ASSIGNED TASK
In the data that follows, find the line containing "(** The two"; then quote that line and every line after it, exactly, through the last one.

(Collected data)
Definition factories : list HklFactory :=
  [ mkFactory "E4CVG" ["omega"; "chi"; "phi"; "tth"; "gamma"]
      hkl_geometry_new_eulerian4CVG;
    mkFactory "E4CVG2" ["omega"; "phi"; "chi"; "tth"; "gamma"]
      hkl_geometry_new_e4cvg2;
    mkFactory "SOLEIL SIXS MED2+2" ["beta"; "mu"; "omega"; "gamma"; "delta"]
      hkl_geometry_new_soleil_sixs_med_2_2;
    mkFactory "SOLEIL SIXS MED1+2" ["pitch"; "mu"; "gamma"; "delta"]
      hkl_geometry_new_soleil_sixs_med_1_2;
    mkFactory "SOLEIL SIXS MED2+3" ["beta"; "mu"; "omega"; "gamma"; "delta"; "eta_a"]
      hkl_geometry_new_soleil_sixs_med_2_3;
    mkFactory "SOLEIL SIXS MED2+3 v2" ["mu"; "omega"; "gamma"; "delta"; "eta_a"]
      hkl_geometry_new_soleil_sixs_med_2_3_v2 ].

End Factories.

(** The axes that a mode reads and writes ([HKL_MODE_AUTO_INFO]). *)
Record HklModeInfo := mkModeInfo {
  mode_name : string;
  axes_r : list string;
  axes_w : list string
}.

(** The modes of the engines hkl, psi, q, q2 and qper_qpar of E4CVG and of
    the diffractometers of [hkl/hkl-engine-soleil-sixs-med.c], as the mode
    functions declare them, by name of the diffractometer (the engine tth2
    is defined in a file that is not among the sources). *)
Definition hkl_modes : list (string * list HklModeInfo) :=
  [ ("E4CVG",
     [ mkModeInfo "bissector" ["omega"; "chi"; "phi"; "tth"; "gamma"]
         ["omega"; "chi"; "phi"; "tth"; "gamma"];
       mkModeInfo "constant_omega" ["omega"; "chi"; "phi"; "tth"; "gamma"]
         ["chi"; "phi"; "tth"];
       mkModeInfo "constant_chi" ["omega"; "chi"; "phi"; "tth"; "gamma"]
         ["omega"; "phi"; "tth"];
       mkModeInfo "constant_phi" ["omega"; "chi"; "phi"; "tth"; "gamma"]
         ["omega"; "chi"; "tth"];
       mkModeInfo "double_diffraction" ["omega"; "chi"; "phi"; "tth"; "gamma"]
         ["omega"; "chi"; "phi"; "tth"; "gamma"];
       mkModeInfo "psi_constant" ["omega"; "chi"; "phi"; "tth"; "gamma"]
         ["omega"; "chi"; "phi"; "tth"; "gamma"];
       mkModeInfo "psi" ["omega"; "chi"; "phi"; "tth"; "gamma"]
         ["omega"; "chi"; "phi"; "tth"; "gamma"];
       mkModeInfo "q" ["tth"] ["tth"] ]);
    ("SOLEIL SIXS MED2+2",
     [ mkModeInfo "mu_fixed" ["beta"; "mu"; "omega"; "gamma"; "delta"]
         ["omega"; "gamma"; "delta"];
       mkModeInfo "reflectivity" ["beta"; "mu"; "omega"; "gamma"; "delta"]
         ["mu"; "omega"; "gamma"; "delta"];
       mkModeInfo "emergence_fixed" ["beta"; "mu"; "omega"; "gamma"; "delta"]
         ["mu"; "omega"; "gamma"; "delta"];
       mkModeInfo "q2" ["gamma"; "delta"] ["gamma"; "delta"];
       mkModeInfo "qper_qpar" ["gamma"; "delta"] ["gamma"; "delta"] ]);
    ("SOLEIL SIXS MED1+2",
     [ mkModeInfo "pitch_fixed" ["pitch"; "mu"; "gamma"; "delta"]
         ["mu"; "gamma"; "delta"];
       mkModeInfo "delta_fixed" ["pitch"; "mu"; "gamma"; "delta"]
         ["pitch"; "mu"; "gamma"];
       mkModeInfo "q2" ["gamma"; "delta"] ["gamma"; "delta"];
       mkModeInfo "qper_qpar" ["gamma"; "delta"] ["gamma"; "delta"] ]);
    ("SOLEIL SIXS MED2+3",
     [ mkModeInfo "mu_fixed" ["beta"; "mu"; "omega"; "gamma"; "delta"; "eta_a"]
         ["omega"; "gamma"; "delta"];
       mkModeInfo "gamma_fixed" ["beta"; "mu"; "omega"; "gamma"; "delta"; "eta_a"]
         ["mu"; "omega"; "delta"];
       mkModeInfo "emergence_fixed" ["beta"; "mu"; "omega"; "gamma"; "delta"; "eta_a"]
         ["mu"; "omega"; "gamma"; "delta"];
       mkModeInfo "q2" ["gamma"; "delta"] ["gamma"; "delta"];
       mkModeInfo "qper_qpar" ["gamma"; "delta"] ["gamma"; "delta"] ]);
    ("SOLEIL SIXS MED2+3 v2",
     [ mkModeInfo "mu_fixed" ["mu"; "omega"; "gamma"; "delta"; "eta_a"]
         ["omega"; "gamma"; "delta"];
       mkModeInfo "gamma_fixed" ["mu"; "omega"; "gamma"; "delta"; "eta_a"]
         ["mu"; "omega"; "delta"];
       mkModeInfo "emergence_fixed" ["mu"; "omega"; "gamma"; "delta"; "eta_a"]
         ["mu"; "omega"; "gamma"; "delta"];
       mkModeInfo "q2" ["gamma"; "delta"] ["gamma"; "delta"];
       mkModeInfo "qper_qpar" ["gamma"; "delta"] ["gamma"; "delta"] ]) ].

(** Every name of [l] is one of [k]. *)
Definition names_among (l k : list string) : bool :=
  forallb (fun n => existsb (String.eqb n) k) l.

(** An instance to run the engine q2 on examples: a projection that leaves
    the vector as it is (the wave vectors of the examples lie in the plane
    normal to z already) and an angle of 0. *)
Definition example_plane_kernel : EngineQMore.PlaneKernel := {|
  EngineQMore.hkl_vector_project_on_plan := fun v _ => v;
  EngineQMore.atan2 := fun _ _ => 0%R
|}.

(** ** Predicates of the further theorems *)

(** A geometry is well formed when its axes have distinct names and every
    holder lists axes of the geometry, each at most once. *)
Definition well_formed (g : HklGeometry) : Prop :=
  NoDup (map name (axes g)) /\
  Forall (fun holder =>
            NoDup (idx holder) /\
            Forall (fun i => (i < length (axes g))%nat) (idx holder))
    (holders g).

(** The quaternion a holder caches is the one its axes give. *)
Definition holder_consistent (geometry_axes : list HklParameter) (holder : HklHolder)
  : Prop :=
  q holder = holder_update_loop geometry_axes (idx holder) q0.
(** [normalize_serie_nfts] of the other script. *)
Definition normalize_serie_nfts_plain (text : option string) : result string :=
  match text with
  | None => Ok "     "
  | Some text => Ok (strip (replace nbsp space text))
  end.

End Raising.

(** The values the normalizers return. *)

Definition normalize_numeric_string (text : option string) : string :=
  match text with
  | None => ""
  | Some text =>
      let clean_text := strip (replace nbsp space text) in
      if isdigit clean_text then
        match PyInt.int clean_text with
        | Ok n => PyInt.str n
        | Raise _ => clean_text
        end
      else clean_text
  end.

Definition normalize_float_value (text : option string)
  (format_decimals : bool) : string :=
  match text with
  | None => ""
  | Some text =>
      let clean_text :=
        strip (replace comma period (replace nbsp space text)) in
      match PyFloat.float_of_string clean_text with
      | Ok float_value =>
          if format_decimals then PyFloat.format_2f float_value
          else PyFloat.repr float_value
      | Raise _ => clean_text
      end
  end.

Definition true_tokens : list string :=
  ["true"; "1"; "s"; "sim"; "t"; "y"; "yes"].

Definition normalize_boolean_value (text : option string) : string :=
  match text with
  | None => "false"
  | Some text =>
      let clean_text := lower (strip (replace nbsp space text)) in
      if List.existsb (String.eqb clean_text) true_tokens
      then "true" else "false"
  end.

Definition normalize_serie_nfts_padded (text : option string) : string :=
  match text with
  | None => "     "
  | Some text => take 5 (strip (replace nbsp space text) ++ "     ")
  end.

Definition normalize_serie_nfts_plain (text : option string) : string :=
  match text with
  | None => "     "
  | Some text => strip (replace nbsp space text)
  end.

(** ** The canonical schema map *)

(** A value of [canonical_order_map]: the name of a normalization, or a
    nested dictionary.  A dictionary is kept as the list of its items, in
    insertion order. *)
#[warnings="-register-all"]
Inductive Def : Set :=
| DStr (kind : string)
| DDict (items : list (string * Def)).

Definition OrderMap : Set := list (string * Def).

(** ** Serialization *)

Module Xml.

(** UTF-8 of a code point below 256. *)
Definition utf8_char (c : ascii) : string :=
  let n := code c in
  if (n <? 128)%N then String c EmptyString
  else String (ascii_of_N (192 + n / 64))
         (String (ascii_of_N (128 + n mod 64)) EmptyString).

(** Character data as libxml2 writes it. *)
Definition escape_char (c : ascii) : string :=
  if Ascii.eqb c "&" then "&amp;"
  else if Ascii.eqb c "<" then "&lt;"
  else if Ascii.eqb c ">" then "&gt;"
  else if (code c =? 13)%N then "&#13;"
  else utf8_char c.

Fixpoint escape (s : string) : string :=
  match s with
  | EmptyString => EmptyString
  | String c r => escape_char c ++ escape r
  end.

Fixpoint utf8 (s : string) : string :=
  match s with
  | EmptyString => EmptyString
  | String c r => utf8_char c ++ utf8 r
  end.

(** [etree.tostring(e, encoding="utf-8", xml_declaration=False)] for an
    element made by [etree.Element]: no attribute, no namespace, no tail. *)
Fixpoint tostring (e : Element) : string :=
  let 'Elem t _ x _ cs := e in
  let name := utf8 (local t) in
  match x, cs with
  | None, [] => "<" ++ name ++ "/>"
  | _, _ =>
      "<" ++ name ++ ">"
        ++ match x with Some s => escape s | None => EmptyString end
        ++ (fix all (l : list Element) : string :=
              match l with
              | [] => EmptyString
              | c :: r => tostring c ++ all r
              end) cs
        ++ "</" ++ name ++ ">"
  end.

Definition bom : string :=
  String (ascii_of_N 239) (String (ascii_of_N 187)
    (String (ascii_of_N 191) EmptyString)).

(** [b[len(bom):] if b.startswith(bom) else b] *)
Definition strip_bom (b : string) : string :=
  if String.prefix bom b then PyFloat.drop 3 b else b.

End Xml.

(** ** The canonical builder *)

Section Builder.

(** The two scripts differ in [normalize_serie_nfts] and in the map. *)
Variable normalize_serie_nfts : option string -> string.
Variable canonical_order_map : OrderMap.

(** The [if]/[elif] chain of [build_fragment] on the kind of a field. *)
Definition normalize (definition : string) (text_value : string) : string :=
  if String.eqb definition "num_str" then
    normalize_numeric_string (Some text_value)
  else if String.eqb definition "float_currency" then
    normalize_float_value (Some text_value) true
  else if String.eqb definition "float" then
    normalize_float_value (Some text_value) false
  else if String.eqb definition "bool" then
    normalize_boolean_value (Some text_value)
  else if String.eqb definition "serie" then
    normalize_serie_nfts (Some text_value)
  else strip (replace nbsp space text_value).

EXERCISE RESULT
(** The two scripts differ in [normalize_serie_nfts] and in the map. *)
Variable normalize_serie_nfts : option string -> string.
Variable canonical_order_map : OrderMap.

(** The [if]/[elif] chain of [build_fragment] on the kind of a field. *)
Definition normalize (definition : string) (text_value : string) : string :=
  if String.eqb definition "num_str" then
    normalize_numeric_string (Some text_value)
  else if String.eqb definition "float_currency" then
    normalize_float_value (Some text_value) true
  else if String.eqb definition "float" then
    normalize_float_value (Some text_value) false
  else if String.eqb definition "bool" then
    normalize_boolean_value (Some text_value)
  else if String.eqb definition "serie" then
    normalize_serie_nfts (Some text_value)
  else strip (replace nbsp space text_value).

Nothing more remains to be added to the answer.